OUVRAGE EN VERS AISÉS , DE FEU M. VADÉ,

MIS EN LUMIÈRE PAR CATHERINE VADÉ, SA COUSINE.

 

 

 

 – 1758 –

 

(2)

 

 

_________

 

 

 

 

 

A MAÎTRE ABRAHAM CHAUMEIX

 

 

 

        Comme il est parlé de vous dans cet ouvrage de feu mon cousin Vadé, je vous le dédie. C’est mon Vade mecum : vous direz sans doute Vade retro, et vous trouverez dans l’œuvre de mon cousin plusieurs passages contre l’Etat, contre la religion, les mœurs, etc. Partant, vous pouvez le dénoncer, car je préfère mon devoir à mon cousin Vadé.

 

        Faites l’analyse de l’ouvrage ; ne manquez pas d’y répandre un filet de vinaire en souvenance de votre premier métier (3). J’ai des préjugés légitimes (4) que vous êtes un des plus absurdes barbouilleurs de papier qui se soient jamais mêlés de raisonner ; ainsi personne n’est plus en droit que vous d’obtenir, par vos raisonnements et par votre crédit, qu’on brûle ce petit poème, comme si c’était un mandement d’évêque (5), ou le Nouveau Testament (6) de frère Berruyer.

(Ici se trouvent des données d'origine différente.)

(** Another label joins the list of the labels it is linked to. *)
Lemma listed_step i lists components locals c l :
  listed i lists components locals -> 0 <= i < n -> len components = n -> len locals = n -> get_at lists c = Some l ->
  (forall c' l' y, get_at lists c' = Some l' -> y ∈ l' -> linked parents i y <-> c' = c) ->
  listed (i + 1) (<[Z.to_nat c := l ++ [i]]> lists) (<[Z.to_nat i := c]> components) (<[Z.to_nat i := len l]> locals).
Proof using Hforest.
  intros H Hi Hc Hloc Hl Hlink. pose proof (get_at_lt _ _ _ Hl) as Hcl.
  assert (linked parents i i) as Hii by (destruct (proj2 Hforest i Hi) as [r Hr]; by exists r).
  assert (forall c' l' y, get_at lists c' = Some l' -> y ∈ l' -> y <> i) as Hnew.
  { intros c' l' y Hl' Hy ->. pose proof (listed_before _ _ _ _ _ _ _ H Hl' Hy). lia. }
  constructor.
  - rewrite concat_insert, (listed_cover _ _ _ _ H) by done. rewrite (seqZ_app 0 i 1) by lia. done.
  - intros c' l'. rewrite get_at_insert by done. case_decide; [|by apply (listed_sorted _ _ _ _ H)]. intros [= <-].
    apply StronglySorted_snoc; [by apply (listed_sorted _ _ _ _ H c)|]. apply Forall_forall. intros x Hx.
    pose proof (listed_before _ _ _ _ _ _ _ H Hl Hx). lia.
  - assert (forall c' l' x, get_at (<[Z.to_nat c := l ++ [i]]> lists) c' = Some l' -> x ∈ l' ->
      (x = i /\ c' = c) \/ (exists l'', get_at lists c' = Some l'' /\ x ∈ l'')) as Hcase.
    { intros c' l' x. rewrite get_at_insert by done. case_decide as E; [|by right; eauto]. intros [= <-]. subst c'.
      rewrite elem_of_app, list_elem_of_singleton. intros [Hx| ->]; [right; by exists l|by left]. }
    intros c1 c2 l1 l2 x y H1 H2 Hx Hy.
    destruct (Hcase _ _ _ H1 Hx) as [[-> ->]|(m1 & Hm1 & Hx1)], (Hcase _ _ _ H2 Hy) as [[-> ->]|(m2 & Hm2 & Hy2)].
    + by split.
    + rewrite (Hlink c2 m2 y) by done. split; congruence.
    + rewrite <- (Hlink c1 m1 x) by done. split; apply linked_sym.
    + by apply (listed_linked _ _ _ _ H c1 c2 m1 m2).
  - intros c' l' j x. rewrite get_at_insert by done. rewrite !get_at_insert by lia. case_decide as E.
    + intros [= <-] [Hx|[-> ->]]%get_at_snoc_iff; subst c'; [|by rewrite !decide_True].
      rewrite !decide_False by (apply (Hnew c l); [done|apply elem_of_get_at; by exists j]). by apply (listed_places _ _ _ _ H c l).
    + intros Hl' Hx. rewrite !decide_False by (apply (Hnew c' l'); [done|apply elem_of_get_at; by exists j]).
      by apply (listed_places _ _ _ _ H c' l').
Qed.

(** A root names the list of its labels, or is free. *)
Definition root_names (roots : list Z) (lists : list (list Z)) (r : Z) : Prop :=
  (exists c l y, get_at roots r = Some c /\ get_at lists c = Some l /\ y ∈ l /\ represents parents y r) \/
  (get_at roots r = Some USIZE_MAX /\ forall c l y, get_at lists c = Some l -> y ∈ l -> ~ represents parents y r).

Record numbered (i : Z) (a : Assignment) : Prop := {
  num_parents : keeps parents (a_parents a);
  num_roots : len (root_components a) = n;
  num_components : len (label_components a) = n;
  num_locals : len (local_indexes a) = n;
  num_lists : len (component_labels a) <= i;
  num_nonempty : forall c l, get_at (component_labels a) c = Some l -> l <> [];
  num_listed : listed i (component_labels a) (label_components a) (local_indexes a);
  num_named : forall r, is_root parents r -> root_names (root_components a) (component_labels a) r
}.

Lemma root_names_step roots lists r i c l c0 :
  (forall r', is_root parents r' -> root_names roots lists r') -> 0 <= r < len roots -> represents parents i r ->
  get_at lists c = Some l -> (forall c' l' y, get_at lists c' = Some l' -> y ∈ l' -> linked parents i y <-> c' = c) ->
  c0 = c -> forall r', is_root parents r' -> root_names (<[Z.to_nat r := c0]> roots) (<[Z.to_nat c := l ++ [i]]> lists) r'.
Proof.
  clear. intros Hnamed Hr Hi Hl Hlink -> r' Hr'. pose proof (get_at_lt _ _ _ Hl) as Hcl.
  destruct (decide (r' = r)) as [->|Hne].
  - left. exists c, (l ++ [i]), i. rewrite !get_at_insert, !decide_True by done. split_and!; [done|done| |done].
    apply elem_of_app. right. by apply list_elem_of_singleton.
  - destruct (Hnamed r' Hr') as [(c' & l' & y & H1 & H2 & Hy & Hrep)|[H1 Hfree]].
    + left. exists c', l', y. rewrite !get_at_insert by done. rewrite decide_False by done.
      rewrite decide_False; [done|]. intros E. apply (Hlink c' l' y H2 Hy) in E as (s & Hs1 & Hs2).
      apply Hne. rewrite (represents_functional _ _ _ _ Hrep Hs2). by apply (represents_functional parents i).
    + right. rewrite get_at_insert, decide_False by done. split; [done|]. intros c' l' y. rewrite get_at_insert by done.
      case_decide; [|by apply Hfree]. intros [= <-] [Hy| ->%list_elem_of_singleton]%elem_of_app; [by apply (Hfree c l)|].
      intros Hrep. apply Hne. by apply (represents_functional parents i).
Qed.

Continuez de faire honneur à votre siècle, ainsi que tous les personnages dont il est question dans ce livret que je vous présente.

 

CATHERINE VADÉ.

 

A Paris, rue Thibautodé, chez maître Jean Gauchat, attenant le gîte de l’auteur des Nouvelles ecclésiastiques (7) ; 27 Mars 1760

 

 

_________

 

 

 

Quel parti prendre ? où suis-je, et qui dois-je être (8) ?

Né dépourvu, dans la foule jeté,

Germe naissant par le vent emporté,

Sur quel terrain puis-je espérer de craître ? (9)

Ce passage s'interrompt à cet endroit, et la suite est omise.